===== Exercise inputs

(** ** The recordings section *)

(** X3.  [collect_recordings] always sends its three requests, whatever the
    first two deliver.  Each answer that has an [Items] key sets its gauges:
    the recordings in progress, the timers with the number of those that
    carry a series id, and the storage in GiB, which is the sum of the [Size]
    fields (0 where missing) divided by 1024^3.  When the list of all
    recordings has no [Items] the function returns.  When it has, the final
    log line is reached: it raises [AttributeError] if the request for the
    recordings in progress delivered nothing, [UnboundLocalError] if that one
    delivered something but the timers have no [Items], and returns
    otherwise. *)
Theorem recordings_outcomes (E : Env) (w : Ultimate.state) :
  let n := length (sent w) in
  let active :=
    delivered (livetv_recordings E n [("IsInProgress", PBool true)]) in
  let timers := delivered (livetv_timers E (n + 1)%nat []) in
  let all_recordings := delivered (livetv_recordings E (n + 2)%nat []) in
  let result := Ultimate.collect_recordings E w in
  length (sent (snd result)) = (n + 3)%nat /\
  (forall q, active = Some q -> Ultimate.has_items active = true ->
     gauges (snd result) !! (Ultimate.recordings_active, []) =
       Some (Qc_of_Z (default 0 (TotalRecordCount q)))) /\
  (forall q, timers = Some q -> Ultimate.has_items timers = true ->
     gauges (snd result) !! (Ultimate.recordings_scheduled, []) =
       Some (Qc_of_Z (default 0 (TotalRecordCount q))) /\
     gauges (snd result) !! (Ultimate.recording_series, []) =
       Some (of_nat (series_timers (default [] (Items q))))) /\
  (Ultimate.has_items all_recordings = false -> fst result = Return tt) /\
  (forall q, all_recordings = Some q ->
     Ultimate.has_items all_recordings = true ->
     gauges (snd result) !! (Ultimate.recording_storage_gb, []) =
       Some (Qc_of_Z (total_size_bytes (default [] (Items q)))
             / Qc_of_Z (1024 * 1024 * 1024))%Qc /\
     fst result =
       match active with
       | None => Raise AttributeError
       | Some _ =>
           if Ultimate.has_items timers then Return tt
           else Raise UnboundLocalError
       end).
Proof.
  cbv zeta.
  as_wp (Ultimate.collect_recordings E) w.
  unfold Ultimate.collect_recordings.
  wp_step. wp_step.
  pose proof (request_step_length _ _ _ _ _ Hstep) as Hn1.
  set (active := delivered _).
  assert (Hw1 : wp (when (Ultimate.has_items active)
                (active0 <- deref active;;
                 gauge_set Ultimate.recordings_active []
                   (Qc_of_Z (default 0 (TotalRecordCount active0)))))
             (returned (fun (_ : unit) (w1 : Ultimate.state) =>
                sent w1 = sent w0 /\
                forall q, active = Some q -> Ultimate.has_items active = true ->
                  gauges w1 !! (Ultimate.recordings_active, []) =
                  Some (Qc_of_Z (default 0 (TotalRecordCount q))))) w0).
  { destruct active as [qa|]; [|by wp_steps].
    wp_step. destruct (Ultimate.has_items (Some qa)); [|by wp_steps].
    wp_steps. cbn [returned]. split; [done|]. intros q [= <-] _. by look. }
  wp_step. eapply wp_consequence; [exact Hw1|]. clear Hw1.
  intros [[]|e] w1 Hr; cbn [returned] in Hr; [|done].
  destruct Hr as [Hs1 Hactive].
  wp_step. wp_step.
  pose proof (request_step_length _ _ _ _ _ Hstep0) as Hn2.
  rewrite Hs1, Hn1.
  set (timers := delivered _).
  pose proof (step_gauges _ _ _ _ _ Hstep0) as Hg2.
  assert (Hw2 : wp
    (if Ultimate.has_items timers
      then
       timers0 <- deref timers;;
       gauge_set Ultimate.recordings_scheduled []
         (Qc_of_Z (default 0 (TotalRecordCount timers0)));;;
       gauge_set Ultimate.recording_series []
         (of_nat
            (length
               (filter
                  (λ timer : Timer, truthy (timer_SeriesTimerId timer) = true)
                  (default [] (Items timers0)))));;;
       ret (Some (default 0 (TotalRecordCount timers0)))
      else ret None)
    (returned (fun (scheduled_count : option Z) (w3 : Ultimate.state) =>
       sent w3 = sent w2 /\
       gauges w3 !! (Ultimate.recordings_active, []) =
         gauges w2 !! (Ultimate.recordings_active, []) /\
       match scheduled_count with
       | Some _ => Ultimate.has_items timers = true
       | None => Ultimate.has_items timers = false
       end /\
       forall q, timers = Some q -> Ultimate.has_items timers = true ->
         gauges w3 !! (Ultimate.recordings_scheduled, []) =
           Some (Qc_of_Z (default 0 (TotalRecordCount q))) /\
         gauges w3 !! (Ultimate.recording_series, []) =
           Some (of_nat (series_timers (default [] (Items q)))))) w2).
  { destruct timers as [qt|]; [|by wp_steps].
    destruct (Ultimate.has_items (Some qt)) eqn:Hi; [|by wp_steps].
    wp_steps. cbn [returned]. split; [done|]. split; [by look|].
    split; [done|]. intros q [= <-] _. split; by look. }
  wp_step. eapply wp_consequence; [exact Hw2|]. clear Hw2.
  intros [scheduled_count|e] w3 Hr; cbn [returned] in Hr; [|done].
  destruct Hr as (Hs3 & Hg3 & Hsc & Htimers).
  wp_step. wp_step.
  pose proof (request_step_length _ _ _ _ _ Hstep1) as Hn4.
  pose proof (step_gauges _ _ _ _ _ Hstep1) as Hg4.
  rewrite Hs3, Hn2, Hs1, Hn1.
  replace (length (sent w) + 1 + 1)%nat with (length (sent w) + 2)%nat by lia.
  set (all_recordings := delivered _).
  assert (Hlen : length (sent w4) = (length (sent w) + 3)%nat)
    by (rewrite Hn4, Hs3, Hn2, Hs1, Hn1; lia).
  assert (Hactive4 : forall q, active = Some q ->
            Ultimate.has_items active = true ->
            gauges w4 !! (Ultimate.recordings_active, []) =
            Some (Qc_of_Z (default 0 (TotalRecordCount q)))).
  { intros q Hq Hi. rewrite Hg4, Hg3, Hg2. by apply Hactive. }
  assert (Htimers4 : forall q, timers = Some q ->
            Ultimate.has_items timers = true ->
            gauges w4 !! (Ultimate.recordings_scheduled, []) =
              Some (Qc_of_Z (default 0 (TotalRecordCount q))) /\
            gauges w4 !! (Ultimate.recording_series, []) =
              Some (of_nat (series_timers (default [] (Items q))))).
  { intros q Hq Hi. rewrite Hg4. by apply Htimers. }
  clearbody active timers all_recordings.
  clear Hactive Htimers Hg4 Hg3 Hg2 Hn4 Hs3 Hn2 Hs1 Hn1 Hstep Hstep0 Hstep1.
  wp_step.
  destruct all_recordings as [qr|]; cbn [Ultimate.has_items].
  2:{ wp_steps. repeat (split; [done|]). intros; done. }
  destruct (truthy qr && has_key (Items qr))%bool eqn:Hir.
  2:{ wp_steps. repeat (split; [done|]). intros; done. }
  assert (Hfinal : forall (o : outcome unit),
    o = match active with
        | Some _ => if Ultimate.has_items timers then Return tt
                    else Raise UnboundLocalError
        | None => Raise AttributeError
        end ->
    let s := with_gauges
       (<[(Ultimate.recording_storage_gb, []) :=
            (Qc_of_Z (total_size_bytes (default [] (Items qr))) /
             Qc_of_Z (1024 * 1024 * 1024))%Qc]> (gauges w4)) w4 in
    length (sent s) = (length (sent w) + 3)%nat /\
    (forall q, active = Some q -> Ultimate.has_items active = true ->
       gauges s !! (Ultimate.recordings_active, []) =
       Some (Qc_of_Z (default 0 (TotalRecordCount q)))) /\
    (forall q, timers = Some q -> Ultimate.has_items timers = true ->
       gauges s !! (Ultimate.recordings_scheduled, []) =
         Some (Qc_of_Z (default 0 (TotalRecordCount q))) /\
       gauges s !! (Ultimate.recording_series, []) =
         Some (of_nat (series_timers (default [] (Items q))))) /\
    (true = false -> o = Return tt) /\
    (forall q, Some qr = Some q -> true = true ->
       gauges s !! (Ultimate.recording_storage_gb, []) =
         Some (Qc_of_Z (total_size_bytes (default [] (Items q)))
               / Qc_of_Z (1024 * 1024 * 1024))%Qc /\
       o = match active with
           | Some _ => if Ultimate.has_items timers then Return tt
                       else Raise UnboundLocalError
           | None => Raise AttributeError
           end)).
  { intros o Ho s. subst s. split; [done|].
    split; [intros q Hq Hi; look; by apply Hactive4|].
    split; [intros q Hq Hi; look; by apply Htimers4|].
    split; [done|]. intros q [= <-] _. split; [by look|done]. }
  wp_step. wp_step. wp_step. wp_step. wp_step.
  destruct active as [qa|]; [|by apply Hfinal].
  wp_step. wp_step.
  destruct scheduled_count as [n|]; wp_steps; apply Hfinal; by rewrite Hsc.
Qed.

==========

- Task statement -
Note each line above that contains "unit" and copy it out.

- Output below -
             (returned (fun (_ : unit) (w1 : Ultimate.state) =>
  assert (Hfinal : forall (o : outcome unit),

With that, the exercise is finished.